Why You Shouldn't Use SELECT * In Production Systems (EVER!)

,

OK so the title is a bit of a bold statement but bear with me, I’ve been burned by this too many times and the above is a rule I now follow for the reasons outlined below…

This doesn’t mean I never SELECT * because I totally do use it for ad-hoc development queries I’m just against it for us inside production systems. In this post I’m going to go over a number of the potentially unexpected issues it can cause, as with most of my posts the examples can be followed by downloading the Stack Overflow Database.

Disclaimer, the below demos were all run on SQL Server 2017 and your output may vary depending on version due to differences in statistics and optimizer choices.

Setup

Now imagine we have a requirement to report the Id,DisplayName and Location of all users who have a last accessed date between 2008-01-01 and 2008-01-31…

CREATE PROCEDURE LastAccessedReport
AS
DECLARE @StartDate DATETIME = '20080801'
DECLARE @EndDate DATETIME = '20080831'
SELECT 
   Id,
   DisplayName,
   Location
FROM
   [Users]
WHERE
   LastAccessDate BETWEEN @StartDate AND @EndDate 
ORDER BY LastAccessDate   

Now let’s create another stored procedure that does the same thing but uses SELECT *

CREATE PROCEDURE LastAccessedReportSelectStar
AS
DECLARE @StartDate DATETIME = '20080801'
DECLARE @EndDate DATETIME = '20080831'
SELECT 
   *
FROM
   [Users]
WHERE
   LastAccessDate BETWEEN @StartDate AND @EndDate 
ORDER BY LastAccessDate   

Let’s also help ourselves a little here and create an index for our report…

CREATE INDEX ndx_users_lastaccessdate_include_display_location 
   ON dbo.Users(LastAccessDate)
   INCLUDE(DisplayName,Location)

This index fully covers our non SELECT * query (There is already a clustered index on ID so we don’t need to put that on this index, for more info about this see Waiter Waiter There’s an Index in my Index).
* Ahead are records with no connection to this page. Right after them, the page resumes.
Lemma patch_change_mismatch :
  Py.strip current_value ≠ Py.strip before →
  Py.strip current_value ≠ Py.strip after →
  ∃ table_index column_index,
    patch_change shared_strings (sheet_data, applied, issues) c
    = Ok (sheet_data, applied,
          issues ++ [mkIssue (get c "sheetName" (PStr EmptyString)) address
                             (mismatch_reason before current_value)
                             table_index column_index (target_of c)]).
Proof.
  intros Hb Ha. destruct (well_typed_ints c Htyped) as (ti & ci & Hti & Hci).
  exists ti, ci. unfold patch_change. rewrite Hti, Hci. cbn [mbind result_bind].
  fold address before after. rewrite Hparse.
  unfold current_value, current_value_at in Hb, Ha |- *.
  destruct (find_row sheet_data row_num) as [[i row]|].
  - destruct (find_cell row address) as [[j cell]|];
      rewrite (bool_decide_eq_false_2 _ Hb), (bool_decide_eq_false_2 _ Ha); reflexivity.
  - rewrite (bool_decide_eq_false_2 _ Hb), (bool_decide_eq_false_2 _ Ha); reflexivity.
Qed.

Lemma patch_change_existing i row j cell :
  find_row sheet_data row_num = Some (i, row) →
  find_cell row address = Some (j, cell) →
  Py.strip (extract_cell_text cell shared_strings) = Py.strip before
  ∨ Py.strip (extract_cell_text cell shared_strings) = Py.strip after →
  patch_change shared_strings (sheet_data, applied, issues) c
  = Ok (set_child sheet_data i (set_child row j (write_inline_string cell after)),
        applied + 1, issues).
Proof.
  intros Hrow Hcell Hmatch.
  destruct (well_typed_ints c Htyped) as (ti & ci & Hti & Hci).
  unfold patch_change. rewrite Hti, Hci. cbn [mbind result_bind].
  fold address before after. rewrite Hparse, Hrow, Hcell.
  assert (bool_decide (Py.strip (extract_cell_text cell shared_strings) = Py.strip before)
          || bool_decide (Py.strip (extract_cell_text cell shared_strings) = Py.strip after)
          = true) as ->.
  { destruct Hmatch as [H | H]; rewrite (bool_decide_eq_true_2 _ H);
      [done | apply orb_true_r]. }
  reflexivity.
Qed.

(** After a change is applied the validation step would read [afterName]
    at its address. *)
Lemma patch_change_applied :
  Py.strip current_value = Py.strip before ∨ Py.strip current_value = Py.strip after →
  ∃ sheet_data',
    patch_change shared_strings (sheet_data, applied, issues) c
    = Ok (sheet_data', applied + 1, issues)
    ∧ current_value_at shared_strings sheet_data' row_num address = after.
Proof.
  intros Hmatch.
  destruct (well_typed_ints c Htyped) as (ti & ci & Hti & Hci).
  unfold patch_change. rewrite Hti, Hci. cbn [mbind result_bind].
  fold address before after. rewrite Hparse.
  unfold current_value, current_value_at in Hmatch.
  destruct (find_row sheet_data row_num) as [[i row]|] eqn:Hrow.
  - destruct (first_at_Some _ _ _ _ _ Hrow) as (_ & _ & Hrowtest & _).
    destruct (find_cell row address) as [[j cell]|] eqn:Hcell.
    + assert (bool_decide (Py.strip (extract_cell_text cell shared_strings) = Py.strip before)
              || bool_decide (Py.strip (extract_cell_text cell shared_strings) = Py.strip after)
              = true) as ->.
      { destruct Hmatch as [H | H]; rewrite (bool_decide_eq_true_2 _ H);
          [done | apply orb_true_r]. }
      eexists. split; [reflexivity|].
      destruct (first_at_Some _ _ _ _ _ Hcell) as (_ & _ & Hcelltest & _).
      unfold current_value_at, find_row. cbn [set_child with_children children].
      rewrite <- (Nat.sub_0_r i) at 1.
      rewrite (first_at_update _ _ _ _ _ (set_child row j (write_inline_string cell after)) Hrow)
        by (by rewrite row_test_set_child).
      unfold find_cell. cbn [set_child with_children children].
      rewrite <- (Nat.sub_0_r j) at 1.
      rewrite (first_at_update _ _ _ _ _ (write_inline_string cell after) Hcell)
        by (by rewrite cell_test_written).
      apply extract_write_inline_string.
    + assert (bool_decide (Py.strip EmptyString = Py.strip before)
              || bool_decide (Py.strip EmptyString = Py.strip after) = true) as ->.
      { destruct Hmatch as [H | H]; rewrite (bool_decide_eq_true_2 _ H);
          [done | apply orb_true_r]. }
      destruct (insert_cell_sorted_eq row address letters row_num Hparse) as [-> Hk].
      cbn [mbind result_bind].
      eexists. split; [reflexivity|].
      unfold current_value_at, find_row. cbn [set_child with_children children].
      rewrite <- (Nat.sub_0_r i) at 1.
      erewrite (first_at_update _ _ _ _ _ _ Hrow) by exact Hrowtest.
      unfold find_cell. cbn [set_child with_children children].
      rewrite list_insert_at_update by exact Hk.
      rewrite (first_at_insert _ _ _ _ _ Hcell) by
        (first [ by rewrite cell_test_written, new_cell_test | exact Hk ]).
      apply extract_write_inline_string.
  - assert (bool_decide (Py.strip EmptyString = Py.strip before)
            || bool_decide (Py.strip EmptyString = Py.strip after) = true) as ->.
    { destruct Hmatch as [H | H]; rewrite (bool_decide_eq_true_2 _ H);
        [done | apply orb_true_r]. }
    unfold insert_row_sorted.
    destruct (insert_cell_sorted_eq
                (mkElement tag_row {[ "r" := Py.str_int row_num ]} None None [])
                address letters row_num Hparse) as [-> _].
    cbn [mbind result_bind].
    eexists. split; [reflexivity|].
    unfold current_value_at, find_row. cbn [set_child with_children children].
    rewrite list_insert_at_update
      by (etrans; [apply insert_index_le | apply filter_length_le]).
    rewrite (first_at_insert _ _ _ _ _ Hrow)
      by (first [ apply new_row_test
                | etrans; [apply insert_index_le | apply filter_length_le] ]).
    unfold find_cell, findall.
    cbn [children List.filter insert_index list_insert_at take drop app
         set_child with_children insert list_insert first_at].
    rewrite cell_test_written, new_cell_test.
    apply extract_write_inline_string.
Qed.

End PatchChange.



(** C7: when the target cell exists and its trimmed value already equals
    the trimmed [afterName], whatever [beforeName] is, the change is
    counted as applied; the cell becomes an inline string that reads
    [afterName], whatever its type was; every other cell of the document
    is left as it was. *)
Theorem applying_twice_is_idempotent
    (shared_strings : list string) (sheet_data : Element) (applied : Z)
    (issues : list issue) (c : change) (letters : string) (row_num : Z)
    (i j : nat) (row cell : Element) :
  let address := Py.strip (py_str (get c "sourceAddress" (PStr EmptyString))) in
  let after := py_str (get c "afterName" (PStr EmptyString)) in
  let cell' := write_inline_string cell after in
  let sheet_data' := set_child sheet_data i (set_child row j cell') in
  well_typed c = true →
  parse_cell_ref address = Ok (letters, row_num) →
  find_row sheet_data row_num = Some (i, row) →
  find_cell row address = Some (j, cell) →
  Py.strip (extract_cell_text cell shared_strings) = Py.strip after →
  patch_change shared_strings (sheet_data, applied, issues) c
  = Ok (sheet_data', applied + 1, issues)
  ∧ attrib cell' !! "t" = Some "inlineStr"
  ∧ extract_cell_text cell' shared_strings = after
  ∧ current_value_at shared_strings sheet_data' row_num address = after
  ∧ cell_at sheet_data i j = Some cell
  ∧ cell_at sheet_data' i j = Some cell'
  ∧ (∀ i' j', (i', j') ≠ (i, j) → cell_at sheet_data' i' j' = cell_at sheet_data i' j')
  ∧ length (children sheet_data') = length (children sheet_data)
  ∧ (∀ i' r r', children sheet_data !! i' = Some r →
       children sheet_data' !! i' = Some r' →
       length (children r') = length (children r)).
Proof.
  intros address after cell' sheet_data' Htyped Hparse Hrow Hcell Hmatch.
  pose proof (patch_change_existing shared_strings sheet_data applied issues c
                letters row_num Htyped Hparse i row j cell Hrow Hcell
                (or_intror Hmatch)) as Hpatch.
  destruct (first_at_Some _ _ _ _ _ Hrow) as (_ & Hi & _).
  destruct (first_at_Some _ _ _ _ _ Hcell) as (_ & Hj & _).
  rewrite Nat.sub_0_r in Hi, Hj.
  pose proof (lookup_lt_Some _ _ _ Hi) as Hilt.
  pose proof (lookup_lt_Some _ _ _ Hj) as Hjlt.
  split; [exact Hpatch|].
  split; [apply write_inline_string_type|].
  split; [apply extract_write_inline_string|].
  split.
  { destruct (patch_change_applied shared_strings sheet_data applied issues c
                letters row_num Htyped Hparse) as (sd & Hsd & Hcur).
    - right. unfold current_value_at. fold address. rewrite Hrow, Hcell.
      exact Hmatch.
    - rewrite Hpatch in Hsd. injection Hsd as <-. exact Hcur. }
  split. { unfold cell_at. rewrite Hi. exact Hj. }
  split.
  { unfold cell_at, sheet_data'. cbn [set_child with_children children].
    rewrite list_lookup_insert_eq by done. cbn.
    by rewrite list_lookup_insert_eq. }
  split.
  { intros i' j' Hne. unfold cell_at, sheet_data'.
    cbn [set_child with_children children].
    destruct (decide (i' = i)) as [->|Hi'].
    - rewrite list_lookup_insert_eq by done. rewrite Hi. cbn.
      apply list_lookup_insert_ne. congruence.
    - by rewrite list_lookup_insert_ne. }
  split. { unfold sheet_data'. cbn [set_child with_children children].
           apply length_insert. }
  intros i' r r' Hr Hr'. unfold sheet_data' in Hr'.
  cbn [set_child with_children children] in Hr'.
  destruct (decide (i' = i)) as [->|Hi'].
  - rewrite list_lookup_insert_eq in Hr' by done. injection Hr' as <-.
    rewrite Hi in Hr. injection Hr as <-. cbn. apply length_insert.
  - rewrite list_lookup_insert_ne in Hr' by done. congruence.
Qed.

Lemma applying_twice_is_idempotent_witness :
  ∃ sheet_data',
    patch_change [] (sample_sheet_data, 0, []) (sample_change "B2" "Older" " Old ")
    = Ok (sheet_data', 1, [])
    ∧ current_value_at [] sheet_data' 2 "B2" = " Old "
    ∧ cell_at sheet_data' 1 0 = Some (sample_cell "A2" "Id").
Proof.
  destruct (applying_twice_is_idempotent [] sample_sheet_data 0 []
              (sample_change "B2" "Older" " Old ") "B" 2 1 1
              (sample_row 2 [sample_cell "A2" "Id"; sample_cell "B2" "Old";
                             sample_cell "D2" "x"])
              (sample_cell "B2" "Old"))
    as (H1 & _ & _ & H2 & _ & _ & H3 & _);
    [vm_compute; reflexivity .. |].
  eexists. split; [exact H1|]. split; [exact H2|].
  rewrite H3 by discriminate. vm_compute. reflexivity.
Defined.

(** C4 (the code departs from the claim): the lower-case address "b2" does
    not locate the existing cell B2.  [patch_change] reads an empty current
    value through it, so the change the upper-case address applies is
    rejected as a mismatch; and when the empty value is an accepted one, a
    second cell addressed "b2" is written while B2 keeps its value. *)
Theorem lowercase_address_misses_cell :
  parse_cell_ref "b2" = parse_cell_ref "B2"
  ∧ (∃ sheet_data',
       patch_change [] (sample_sheet_data, 0, []) (sample_change "B2" "Old" "New")
       = Ok (sheet_data', 1, [])
       ∧ current_value_at [] sheet_data' 2 "B2" = "New")
  ∧ patch_change [] (sample_sheet_data, 0, []) (sample_change "b2" "Old" "New")
    = Ok (sample_sheet_data, 0,
          [mkIssue (PStr "Sheet1") "b2" (mismatch_reason "Old" EmptyString)
                   0 PNone "column"])
  ∧ (∃ sheet_data',
       patch_change [] (sample_sheet_data, 0, []) (sample_change "b2" EmptyString "New")
       = Ok (sheet_data', 1, [])
       ∧ current_value_at [] sheet_data' 2 "B2" = "Old"
       ∧ current_value_at [] sheet_data' 2 "b2" = "New"
       ∧ (attrib <$> cell_at sheet_data' 1 2) = Some {[ "r" := "b2"; "t" := "inlineStr" ]}).
Proof.
  split; [reflexivity|]. split; [|split].
  - eexists. split; [vm_compute; reflexivity|]. vm_compute. reflexivity.
  - vm_compute. reflexivity.
  - eexists. split; [vm_compute; reflexivity|].
    repeat split; vm_compute; reflexivity.
Qed.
Now onto the problem scenarios…

Increased IO

The obvious one here is the more we bring back from our queries the more IO we need to perform. It’s easy to try to write this off with “What’s a couple of extra fields?”, however let’s actually take a look at that. If we turn on statistics IO and run our non SELECT * query…

DBCC DROPCLEANBUFFERS
SET STATISTICS IO ON
EXEC LastAccessedReport

(42 rows affected)

Table ‘Users’. Scan count 1, logical reads 4

QueryPlan

Pretty snappy with very few pages read. Let’s then look at our SELECT * version

DBCC DROPCLEANBUFFERS
SET STATISTICS IO ON
EXEC LastAccessedReportSelectStar

(42 rows affected)

Table ‘Users’. Scan count 1, logical reads 44530

QueryPlan

4 reads vs 44530, given that a read is an 8kb Page we’ve gone from reading 32kb to 347MB! Looking at the plans we can see this is because SQL Server didn’t use our index and instead did a full scan of the clustered index, it did this because all the key lookups back to fields not in the index would have been more expensive than just scanning the whole table.

Indexes Not Being Used

The above example was a bit of a cheap shot as I deliberately created an index for the non SELECT * version so let’s now create another for SELECT *…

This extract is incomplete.